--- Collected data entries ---

Lemma drop_attrdef_out K G s : tables_free G -> Out K true G s -> runs drop_attrdef s (fun _ s' => Out K true G s' /\ ms_attrdef s' = None).
Proof.
  intros Ht [H1 H2 H3 H4]. unfold drop_attrdef. run. assert (Hfin : forall s' m, s' = set_attrdef None 0 (set_mem m s) -> m = ms_mem s - match ms_attrdef s with Some _ => 1 | None => 0 end -> Out K true G s' /\ ms_attrdef s' = None).
  { intros s' m -> ->. destruct s as [fs rd sl refs pins mem users up upl a al mj mn sp q u d c l]. cbn in *. split; [|done]. destruct H2 as [A1 A2 A3 A4 A5]. cbn in *. constructor; cbn; try done.
    - constructor; cbn; try done. unfold own_tables in *. destruct a; lia.
    - apply (Ht _ (mem - match a with Some _ => 1 | None => 0 end) users up None H3). }
  destruct (ms_attrdef s) as [a|] eqn:Ea; unfold free_table; run.
  - eapply Hfin; [reflexivity|done].
  - eapply (Hfin _ (ms_mem s)); [by destruct s|lia].
Qed.

Lemma drop_upcase_out K G s : tables_free G -> ms_attrdef s = None -> Out K true G s -> runs drop_upcase s (fun _ s' => Out K false G s').
Proof.
  intros Ht Ha [H1 H2 H3 H4]. unfold drop_upcase. run. destruct s as [fs rd sl refs pins mem users up upl a al mj mn sp q u d c l]. cbn in *. subst a. destruct H2 as [A1 A2 A3 A4 A5]. cbn in *.
  assert (Hfin : forall m n, m = b_mem b -> n = b_users b -> Out K false G (mk_ms fs rd sl refs pins m n None 0 None al mj mn sp q u d c l)).
  { intros m n -> ->. constructor; cbn; try done; [constructor; cbn; try done; unfold own_tables, default_users; lia|]. apply (Ht _ (b_mem b) (b_users b) None None H3). }
  destruct up as [[|tab]|]; [| |done]; unfold free_table, own_tables, default_users in *; run; cbn; apply Hfin; lia.
Qed.
End Stages.

(** Other fields are required. *)
Lemma Stage_req `{ENV : MountEnv} b vi req req' K X t G s : Stage b vi req K X t G s -> (forall k, k ∈ req' -> ms_slots s k = None -> k ∈ req) -> Stage b vi req' K X t G s.
Proof. intros [H1 H2 H3 H4 H5] Hr. constructor; try done. intros k. specialize (H3 k). specialize (Hr k). destruct (ms_slots s k) as [i|]; [done|]. intros Hk Hq. by apply H3; [|apply Hr]. Qed.

(** A table more, or less, in a local variable. *)
Definition b_add (n : Z) (b : before) : before := mk_before (b_mft b) (b_refs b) (b_pins b) (b_mem b + n) (b_users b) (b_default b).
Lemma Stage_mem `{ENV : MountEnv} n b b' vi req K X t (G : rest -> Prop) s : tables_free G -> b_mft b' = b_mft b -> b_refs b' = b_refs b -> b_pins b' = b_pins b -> b_mem b' = b_mem b + n -> b_users b' = b_users b -> b_default b' = b_default b ->
  Stage b vi req K X t G s -> Stage b' vi req K X t G (set_mem (ms_mem s + n) s).
Proof.
  intros Ht E1 E2 E3 E4 E5 E6 [H1 H2 H3 H4 H5]. constructor; rewrite ?rest_set_mem; try done.
  - rewrite E2. by destruct s.
  - intros k. specialize (H3 k). unfold slot_src in *. rewrite E1. by destruct s.
  - destruct H4 as [A1 A2 A3 A4 A5]. constructor; cbn in *; try congruence. lia.
  - by apply Ht.
Qed.

(** ** The volume through the stages *)

Section Labels.
Context `{ENV : MountEnv} (geo : geometry) (b : before) (vi : ptr) (req : list slot).
Context (upcase : list Z) (upcase_len mft_size bits shift : Z) (y : layout) (fl0 : Z) (ntfs3 : bool).
Local Abbreviation vol_ok := (vol_ok upcase upcase_len mft_size bits shift y vi).
Local Abbreviation Out := (Out b).
Local Abbreviation Stage := (Stage b vi req).

(** The record of $Volume can be read, and is given back. *)
Definition Disk (r : rest) : Prop := exists fl, vol_ok (with_flags fl (r_fs r)).
(** The flags in memory are those on disk, once they are loaded ([vol]); a volume with
    errors is read-only; while it is not, [F] holds; [ntfs3] says that the version is 3.0
    or later. *)
Definition Good (vol : bool) (F : rest -> Prop) (r : rest) : Prop :=
  vol_ok (if vol then r_fs r else with_flags fl0 (r_fs r)) /\ (vol_errors (vs_w (r_fs r)) = true -> r_rdonly r = true) /\ (r_rdonly r = false -> F r) /\ (ntfs3 = true -> 3 <= r_major r).

Lemma with_flags_same v : with_flags (vs_flags v) v = v.
Proof. by destruct v. Qed.
Lemma Good_Disk vol F r : Good vol F r -> Disk r.
Proof. intros [H _]. destruct vol; [exists (vs_flags (r_fs r)); by rewrite with_flags_same|by exists fl0]. Qed.
Lemma Good_mono vol (F F' : rest -> Prop) r : Good vol F r -> (F r -> F' r) -> Good vol F' r.
Proof. intros (H1 & H2 & H3 & H4) HF. split_and!; auto. Qed.
Lemma Disk_tables : tables_free Disk.
Proof. by intros []. Qed.
Lemma use_upcase_run s s1 tab : same_but_mem s s1 (ms_refs s) 1 -> runs (use_upcase tab) s1 (upcase_loaded s).
Proof using Type.
  intros H. assert (Hown : upcase_loaded s true (set_upcase (Some (OwnUpcase tab)) (zlen tab) s1)).
  { replace (set_upcase _ _ s1) with (set_users (ms_users s1 + 0) (set_upcase (Some (OwnUpcase tab)) (zlen tab) s1)) by (destruct s1; cbn; by rewrite Z.add_0_r). by eapply same_upcase; auto. }
  unfold use_upcase. run. destruct (ms_default s1) as [d|]; [|by run]. destruct (same_prefix _ tab d); unfold free_table; run; [|done].
  eapply (same_upcase s (set_mem (ms_mem s1 - 1) s1) 0 DefaultUpcase _ 1); auto. apply (mem_same s s1 _ 1 (-1) H).
Qed.

Lemma load_and_init_upcase_run s : ms_upcase s = None -> runs (load_and_init_upcase shift) s (upcase_loaded s).
Proof using LAW Hshift.
  intros Hu. unfold load_and_init_upcase. eapply runs_step; [apply iget_same|]. intros [e|i] s1 H1; [by apply same_failed|]. destruct H1 as [Hi H1].
  apply runs_if; [intros _; by apply iput_upcase_failed_run|]. intros Hsz. rewrite !orb_false_iff in Hsz. destruct Hsz as [[Hz%Z.eqb_neq _] Hmax].
  assert (Hpos : 0 < si_size i). { destruct (Z.lt_trichotomy (si_size i) 0) as [Hn|[?|?]]; [|lia|lia]. exfalso. pose proof (law_size _ _ Hi). unfold u64 in Hmax. replace (si_size i mod _) with (si_size i + 0x10000000000000000) in Hmax by (apply (Z.mod_unique _ _ (-1)); lia). lia. }
  eapply runs_step; [by apply alloc_table_run|]. intros [|] s2 ->; cbn [negb]; [|by apply iput_upcase_failed_run].
  pose proof (mem_same _ _ _ _ 1 H1) as H2. eapply runs_step; [apply (read_whole_run shift law_page Hshift); done|]. intros [buf|] s3 ->; [|by apply iput_upcase_failed_run].
  eapply runs_step; [by apply iput_same|]. intros [] s4 H4. by apply use_upcase_run.
Qed.

Definition attrdef_loaded (s : mstate) (ok : bool) (s' : mstate) : Prop :=
  ms_slots s' = ms_slots s /\ ms_refs s' ≡ₚ ms_refs s /\
  if ok then exists l, rest_of s' = upd_tabs (rest_of s) (ms_mem s + 1) (ms_users s) (ms_upcase s) (Some l) else rest_of s' = rest_of s.

Lemma same_attrdef s s' : same_but_mem s s' (ms_refs s) 0 -> attrdef_loaded s false s'.
Proof using Type. intros (H1 & H2 & H3). split_and!; [done..|]. rewrite H3. unfold upd_tabs. by rewrite Z.add_0_r. Qed.

Lemma load_and_init_attrdef_run s : ms_attrdef s = None -> runs (load_and_init_attrdef shift) s (attrdef_loaded s).
Proof using LAW Hshift.
  intros Ha. unfold load_and_init_attrdef. eapply runs_step; [apply iget_same|]. intros [e|i] s1 H1; [run; by apply same_attrdef|]. destruct H1 as [_ H1].
  assert (Hput : forall s1, same_but_mem s s1 (si_ptr i :: ms_refs s) 0 -> runs (iput i;; mret false) s1 (attrdef_loaded s)).
  { intros s2 H2. eapply runs_step; [by apply iput_same|]. intros [] s3 H3. run. by apply same_attrdef. }
  apply runs_if; [intros _; by apply Hput|]. intros Hsz. rewrite orb_false_iff, Z.leb_gt in Hsz. destruct Hsz as [Hpos _].
  eapply runs_step; [by apply alloc_table_run|]. intros [|] s2 ->; cbn [negb]; [|by apply Hput].
  pose proof (mem_same _ _ _ _ 1 H1) as H2. set (s2 := set_mem _ s1) in *. eapply runs_step; [apply (read_whole_run shift law_page Hshift); done|]. intros [buf|] s3 ->.
  - run. assert (Eset : ms_slots (set_attrdef (Some buf) (si_size i) s2) = ms_slots s2 /\ ms_refs (set_attrdef (Some buf) (si_size i) s2) = ms_refs s2) by (by destruct s2). destruct Eset as [Es Er]. destruct H2 as (G1 & G2 & G3).
    eapply runs_mono; [apply (iput_run i _ (ms_refs s)); by rewrite Er|]. intros [] s4 (K1 & K2 & K3). run. split_and!; [by rewrite K2, Es|done|]. exists buf. rewrite K1, rest_set_attrdef.
    change (ms_mem s2) with (r_mem (rest_of s2)). change (ms_users s2) with (r_users (rest_of s2)). change (ms_upcase s2) with (r_upcase (rest_of s2)). by rewrite G3.
  - unfold free_table. run. apply (mem_same _ _ _ _ (-1)) in H2. set (s3 := set_mem _ s2) in *. eapply (runs_mono _ _ (fun _ s' => same_but_mem s s' (ms_refs s) 0)).
    + apply iput_same. destruct H2 as (G1 & G2 & G3). split_and!; [by destruct s3|by destruct s3|]. rewrite rest_set_attrdef. change (ms_mem s3) with (r_mem (rest_of s3)). change (ms_users s3) with (r_users (rest_of s3)). change (ms_upcase s3) with (r_upcase (rest_of s3)). by rewrite G3, Ha.
    + intros [] s4 H4. run. by apply same_attrdef.
Qed.
End Tables.

(** ** $Volume *)

Section Volume.
Context (upcase : list Z) (upcase_len mft_size bits shift : Z) (y : layout) (vi : ptr).
Hypothesis Htab : table_ok upcase upcase_len.
Hypothesis Hbits : 8 <= bits <= shift.
Hypothesis Hshift : shift < 31.
Local Abbreviation vol_ok := (vol_ok upcase upcase_len mft_size bits shift y vi).

Lemma read_volume_information_run m fl p1 p2 p3 p4 p5 p6 : volume_record upcase upcase_len y m fl ->
  exists r, read_volume_information (mk_ctx m (ly_pos y) p1 p2 p3 p4 p5 p6) = Ret r /\ forall flags major minor, r = Some (flags, major, minor) -> flags = fl.
Proof using Type.
  intros [_ _ H3 _ _ H6 _ _ H9 [H10 H11] H12 H13]. assert (Ht : 0 <= total (ly_before y)) by (apply total_nonneg; unfold ly_attrs in H6; by apply Forall_app in H6 as [? _]).
  assert (Hp : 32 <= ly_pos y) by (unfold ly_pos; lia). unfold read_volume_information. cbn [mrec attr].
  destruct (rd_u8_inside m (ly_pos y + A_non_resident)) as [nr ->]; [unfold A_non_resident; lia..|]. rewrite bind_Ret. destruct (rd_le16_inside m (ly_pos y + A_flags)) as [af ->]; [unfold A_flags; lia..|]. rewrite bind_Ret.
  case_match; [by exists None|]. rewrite H9, bind_Ret. destruct (rd_le32_inside m (ly_pos y + A_value_length)) as [vl ->]; [unfold A_value_length; lia..|]. rewrite bind_Ret.
  destruct (rd_le32_inside m (ly_pos y + A_length)) as [al ->]; [unfold A_length; lia..|]. rewrite bind_Ret. case_match; [by exists None|]. fold (ly_flags y). rewrite H13, bind_Ret.
  destruct (rd_u8_inside m (ly_pos y + ly_vo y + VI_major_ver)) as [mj ->]; [unfold VI_major_ver; lia..|]. rewrite bind_Ret. destruct (rd_u8_inside m (ly_pos y + ly_vo y + VI_minor_ver)) as [mn ->]; [unfold VI_minor_ver; lia..|]. rewrite bind_Ret.
  eexists. split; [done|]. by intros ? ? ? [= <- _ _].
Qed.

(** Nothing is left of it. *)
Definition looked_up (s s' : vstate) : Prop := exists w', s' = set_w w' s /\ kept (vs_w s) w'.

Lemma vol_ok_looked_up s s' fl : looked_up s s' -> vol_ok (with_flags fl s) -> vol_ok (with_flags fl s').
Proof using Type.
  intros (w' & -> & Hk) (H1 & H2 & i & inos & m & H3 & H4). split; [done|]. split; [done|]. exists i, inos, m. split; [by eapply base_ok_kept|done].
Qed.

Lemma load_volume_information_run s fl : vol_ok (with_flags fl s) ->
  exists s' r, load_volume_information shift mft_size bits upcase upcase_len vi s = Ret (s', r) /\ looked_up s s' /\ forall flags major minor, r = Some (flags, major, minor) -> flags = fl.
Proof using Htab Hbits Hshift.
  intros (Hok & Hfl & i & inos & m & Hb & Hid & Hal & Hrec & Hv). cbn [with_flags vs_pages vs_w vs_flags] in *. unfold load_volume_information.
  pose proof (bo_base _ _ _ _ Hb) as Hi.
  destruct (map_record_spec (vs_pages s) mft_size bits shift Hbits Hshift ltac:(intros; by eapply Hok) (vs_w s) vi i Hi Hid) as (r & errs & Hr & Em).
  destruct Hr as [m' Hrec' _|e errs Hno]; [|by destruct (Hno m)]. assert (m' = m) as ->. { destruct Hrec as (_ & d & H1 & _ & ->), Hrec' as (_ & d' & H2 & _ & ->). congruence. }
  set (w1 := after_map bits shift (vs_w s) vi i (inr m) false) in *. erewrite V_run by (apply (on_w_run _ s); exact Em). cbv beta iota.
  destruct (get_ctx_any w1 vi m (ly_off y)) as (w2 & H1 & H2 & H3 & Hc); [apply Hv|]. assert (Hk : kept w1 w2) by done.
  destruct (unmap_kept bits shift (vs_w s) w2 vi i m Hi Hid Hk) as (w' & Eu & Hk').
  destruct Hc as [Ec|[_ Ec]]; erewrite V_run by (apply (on_w_run _ (set_w w1 s)); exact Ec); cbv beta iota.
  - assert (Hi2 : inodes w2 !! vi = Some (mapped bits shift i)) by (rewrite H1; cbn; by rewrite lookup_insert_eq).
    destruct (base_lookup_run upcase upcase_len Htab m (ly_alloc y) (ly_off y) (ly_attrs y) (vr_alloc _ _ _ _ _ Hv) (vr_at _ _ _ _ _ Hv) (vr_sorted _ _ _ _ _ Hv) (vs_pages s) mft_size bits shift AT_VOLUME_INFORMATION w2 vi _ ltac:(done) ltac:(done) Hi2 Hal)
      as (o & err & El & Ho & _). destruct (Ho _ (volume_record_find _ _ _ _ _ Hv)) as [-> ->].
    erewrite V_run by (apply (on_w_run _ (set_w w2 (set_w w1 s))); exact El). cbn [Z.eqb negb].
    destruct (read_volume_information_run m fl false vi None None None None Hv) as (r & Er & Hf). erewrite V_run by (apply vlift_run; exact Er).
    erewrite V_run by (apply on_w_run; reflexivity). erewrite V_run by (apply on_w_run; exact Eu). eexists _, r. split; [reflexivity|]. split; [|exact Hf]. by exists w'.
  - erewrite V_run by (apply on_w_run; exact Eu). eexists _, None. split; [reflexivity|]. split; [by exists w'|done].
Qed.
End Volume.

(** ** The stages *)

Section Load.
Context `{KA : KernelAlloc} `{ENV : MountEnv} (geo : geometry) (shift bits mft_size : Z) (upcase : list Z) (upcase_len : Z) (y : layout) (fl0 : Z) (b : before) (vi : ptr) `{LAW : !MountLaws shift vi}.
Hypothesis Htab : table_ok upcase upcase_len.
Hypothesis Hshift : 12 <= shift < 31.
Hypothesis Hbits : 8 <= bits <= shift.
Hypothesis Hgeo : geo_mft_record_size geo = 2 ^ bits.
Hypothesis Hsize : 0 < geo_mftmirr_size geo.
Hypothesis Hcluster : 0 < geo_cluster_size geo /\ geo_mftmirr_size geo * 2 ^ bits + geo_cluster_size geo <= 2 ^ 32.

Local Abbreviation Good := (Good vi upcase upcase_len mft_size bits shift y fl0 false).
Local Abbreviation Good3 := (MountSpec.Good vi upcase upcase_len mft_size bits shift y fl0 true).
Local Abbreviation Disk := (Disk vi upcase upcase_len mft_size bits shift y).
Local Abbreviation Failed := (Failed b vi upcase upcase_len mft_size bits shift y).
Local Abbreviation Stage := (Stage b vi required).
Local Abbreviation Stage3 := (MountSpec.Stage b vi (extend_ino :: required)).
Local Abbreviation Out := (Out b).

(** hiberfil.sys is not there, or starts with 4 KiB of zeroes. *)
Definition not_hibernated : Prop :=
  exists root, env_iget FILE_root = inr root /\
  match env_lookup root hiberfil with
  | inl e => e = - ENOENT
  | inr mref => exists f d, env_iget (MREF mref) = inr f /\ NTFS_HIBERFIL_HEADER_SIZE <= si_size f /\ env_map_page f 0 = inr d /\ take (Z.to_nat NTFS_HIBERFIL_HEADER_SIZE) d = repeat 0 (Z.to_nat NTFS_HIBERFIL_HEADER_SIZE)
  end.
(** $LogFile is valid, and clean. *)
Definition log_clean : Prop := exists i rp, env_iget FILE_LogFile = inr i /\ env_check_logfile i = (true, rp) /\ env_logfile_clean = true.
Definition mirror_checked : Prop := exists mirr, env_iget FILE_MFTMirr = inr mirr /\ mirror_ok geo shift bits (b_mft b) mirr.

(** What a mount has passed while it is read-write. *)
Definition F1 (_ : rest) : Prop := mirror_checked.
Definition F2 (r : rest) : Prop := F1 r /\ Z.land fl0 VOLUME_MUST_MOUNT_RO_MASK = 0.
Definition F3 (r : rest) : Prop := F2 r /\ log_clean.
Definition F4 (r : rest) : Prop := F3 r /\ not_hibernated.
Definition F5 (r : rest) : Prop := F4 r /\ dirty (vs_flags (r_fs r)).
Definition F6 (r : rest) : Prop := F5 r /\ env_empty_logfile = true.
Definition F7 (r : rest) : Prop := F6 r /\ env_mark_quotas = true.
Definition F8 (r : rest) : Prop := F7 r /\ env_stamp_usnjrnl = true.
(** At the end: before NTFS 3.0 there are no quotas and no change journal. *)
Definition Passed (r : rest) : Prop := F6 r /\ (3 <= r_major r -> env_mark_quotas = true /\ env_stamp_usnjrnl = true).

Definition Final (ok : bool) (s : mstate) : Prop := if ok then Stage all_slots [] true (Good true Passed) s /\ (ms_major_ver s < 3 -> forall k, k ∈ ntfs3_slots -> ms_slots s k = None) else Out [mft_ino] false Disk s.

Lemma Failed_Final {m : B bool} {s} : runs m s Failed -> runs m s Final.
Proof. intros H. eapply runs_mono; [exact H|]. by intros ? ? [-> ?]. Qed.

Ltac not_in := unfold required, all_slots, K_quota, K_sec, K_root, K_logfile, K_vol, K_lcnbmp, K_mftbmp, K_mirr; intros ?; repeat match goal with H : _ ∈ _ :: _ |- _ => apply elem_of_cons in H as [H|H]; [discriminate H|] | H : _ ∈ [] |- _ => by apply elem_of_nil in H end.
Ltac has_mft := unfold required, all_slots, K_quota, K_sec, K_root, K_logfile, K_vol, K_lcnbmp, K_mftbmp, K_mirr; repeat constructor.

(** *** Quotas and the change journal *)

Lemma set_flag_stage req f K X t G s : (forall s, rest_of (f s) = rest_of s /\ ms_slots (f s) = ms_slots s /\ ms_refs (f s) = ms_refs s) -> MountSpec.Stage b vi req K X t G s -> MountSpec.Stage b vi req K X t G (f s).
Proof. intros Hf H. destruct (Hf s) as (H1 & H2 & H3). eapply Stage_refs; [exact H|done|done|]. rewrite H3. apply H. Qed.

Lemma load_and_init_quota_run t G s : Stage3 (extend_ino :: K_sec) [] t G s -> runs load_and_init_quota s (fun _ s' => Stage3 K_quota [] t G s').
Proof.
  intros H. destruct (Stage_slot _ _ _ extend_ino _ _ _ _ _ H) as (ext & He & _); [by left|by left|]. unfold load_and_init_quota. run. rewrite He.
  assert (Hnone : forall s', Stage3 (extend_ino :: K_sec) [] t G s' -> Stage3 K_quota [] t G s') by (intros s' H'; apply Stage_skip; [not_in|not_in|]; apply Stage_skip; [not_in|not_in|done]).
  destruct (env_lookup ext Quota) as [e|mref].
  { destruct (e =? - ENOENT); run; apply Hnone; [|done]. apply set_flag_stage; [by intros []|done]. }
  eapply runs_step; [by apply iget_good_stage|]. intros [e|i] s1 H1; [run; by apply Hnone|]. destruct H1 as (_ & _ & H1).
  eapply runs_step; [apply set_slot_stage; [exact H1|not_in|exact I]|]. intros [] s2 [H2 _]. eapply runs_step; [by apply iget_stage|]. intros r s3 [-> H3].
  destruct (env_index_iget i Q) as [e|q]; [run; apply Stage_skip; [not_in|not_in|done]|]. eapply runs_step; [apply set_slot_stage; [exact H3|not_in|exact I]|]. intros [] s4 [H4 _]. by run.
Qed.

--- DESCRIPTION OF THE TASK ---
Using the data above, reproduce exactly the lines between those holding "destruct (get_ctx_any w1" and "destruct (read_volume_information_run m", inclusive, and no others.

--- YOUR SOLUTION ---
  destruct (get_ctx_any w1 vi m (ly_off y)) as (w2 & H1 & H2 & H3 & Hc); [apply Hv|]. assert (Hk : kept w1 w2) by done.
  destruct (unmap_kept bits shift (vs_w s) w2 vi i m Hi Hid Hk) as (w' & Eu & Hk').
  destruct Hc as [Ec|[_ Ec]]; erewrite V_run by (apply (on_w_run _ (set_w w1 s)); exact Ec); cbv beta iota.
  - assert (Hi2 : inodes w2 !! vi = Some (mapped bits shift i)) by (rewrite H1; cbn; by rewrite lookup_insert_eq).
    destruct (base_lookup_run upcase upcase_len Htab m (ly_alloc y) (ly_off y) (ly_attrs y) (vr_alloc _ _ _ _ _ Hv) (vr_at _ _ _ _ _ Hv) (vr_sorted _ _ _ _ _ Hv) (vs_pages s) mft_size bits shift AT_VOLUME_INFORMATION w2 vi _ ltac:(done) ltac:(done) Hi2 Hal)
      as (o & err & El & Ho & _). destruct (Ho _ (volume_record_find _ _ _ _ _ Hv)) as [-> ->].
    erewrite V_run by (apply (on_w_run _ (set_w w2 (set_w w1 s))); exact El). cbn [Z.eqb negb].
    destruct (read_volume_information_run m fl false vi None None None None Hv) as (r & Er & Hf). erewrite V_run by (apply vlift_run; exact Er).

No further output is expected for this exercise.